The governor said the nor'easter caused only a slight setback to recovery work. Utility crews "worked right through the snowstorm. They are doing a good job," he said during a briefing at a National Guard armory in Somerset.
About 390,000 customers were without power in New Jersey early Thursday, with more than 150,000 outages caused by the nor'easter. On Long Island, more than 262,000 homes and businesses were still in the dark.
One good piece of news for Long Island commuters: the Queens-Midtown Tunnel was set to reopen Friday, 11 days after it was flooded with nearly 30 million gallons of water.
Cuomo said Thursday that the critical link between Manhattan and Queens, which carries an average 78,000 vehicles in its two 1.6-mile tubes each weekday, would open in the morning.

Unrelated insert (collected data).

Lemma C5_stable_commits_witness :
  Js.truthy_bool (skip (Demo.options (Some "strip")) ≫= LifecyclesSkip.changelog) = false
  /\ experimentalChangesTreatment (Demo.options (Some "strip")) = Some "strip"
  /\ stableCommits_of Demo.commits Demo.packages
     = [Demo.feat "buckets" ["aws-s3"]; Demo.feat "docs" []]
  /\ writeChangelogs [0] (Demo.options (Some "strip")) Demo.v1 Demo.v2 Demo.commits
       Demo.packages Demo.empty_world
     = (fst (changelog (Demo.options (Some "strip")) "1.2.0" "1.3.0"
               (stableCommits_of Demo.commits Demo.packages) Demo.empty_world),
        single_result (Demo.options (Some "strip"))
          (outcome_of EmptyString
             (changelogStream (Demo.options (Some "strip")) "1.2.0" "1.3.0"
                (stableCommits_of Demo.commits Demo.packages)))).
Proof.
  split; [reflexivity|]. split; [reflexivity|]. split; [reflexivity|].
  pose proof (C5_stable_commits [0] (Demo.options (Some "strip")) Demo.v1 Demo.v2 Demo.commits
                Demo.packages Demo.empty_world eq_refl) as [_ [_ [_ [Hstrip _]]]].
  apply Hstrip. reflexivity.
Defined.

Lemma C1_separate_results_witness :
  Js.truthy_bool (skip (Demo.options (Some "separate")) ≫= LifecyclesSkip.changelog) = false
  /\ experimentalChangesTreatment (Demo.options (Some "separate")) = Some "separate"
  /\ alphaVersion Demo.v1 = Some "1.2.0-alpha.0" /\ "1.2.0-alpha.0" <> EmptyString
  /\ alphaVersion Demo.v2 = Some "1.3.0-alpha.0" /\ "1.3.0-alpha.0" <> EmptyString
  /\ snd (writeChangelogs [0] (Demo.options (Some "separate")) Demo.v1 Demo.v2 Demo.commits
            Demo.packages Demo.empty_world)
     = Resolved [Demo.batch_result; Demo.stable_result]
  /\ exists (done : list nat) pkgResults contents,
       [Demo.batch_result; Demo.stable_result]
       = (pkgResults ++ [{| filePath := "CHANGELOG.md"; fileContents := contents |}])%list
       /\ outcome_of EmptyString
            (changelogStream (Demo.options (Some "separate")) "1.2.0" "1.3.0"
               (stableCommits_of Demo.commits Demo.packages))
          = Resolved contents
       /\ NoDup done
       /\ (forall i, i ∈ done -> i ∈ [0])
       /\ Forall2
            (fun i r => exists pkg,
                 List.filter unstable Demo.packages !! i = Some pkg
                 /\ package_result (Demo.options (Some "separate")) "1.2.0-alpha.0"
                      "1.3.0-alpha.0" Demo.commits pkg r)
            done pkgResults.
Proof.
  split; [reflexivity|]. split; [reflexivity|].
  split; [reflexivity|]. split; [discriminate|].
  split; [reflexivity|]. split; [discriminate|].
  split; [reflexivity|].
  apply (C1_separate_results [0] (Demo.options (Some "separate")) Demo.v1 Demo.v2
           Demo.commits Demo.packages Demo.empty_world "1.2.0-alpha.0" "1.3.0-alpha.0"
           [Demo.batch_result; Demo.stable_result]);
    [reflexivity | reflexivity | reflexivity | discriminate
    | reflexivity | discriminate | reflexivity].
Defined.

The MTA said the city's tunnels, rail yards and bus depots suffered more damage from Sandy than ever before.
The toll plaza on the Queens side of the Midtown Tunnel was a 4-foot-high "raging river" at one point, the MTA said.
Also Thursday, limited L train service was restored between Brooklyn and Manhattan. The tunnel under the East River had been flooded with 15 feet of water for its entire length, officials said.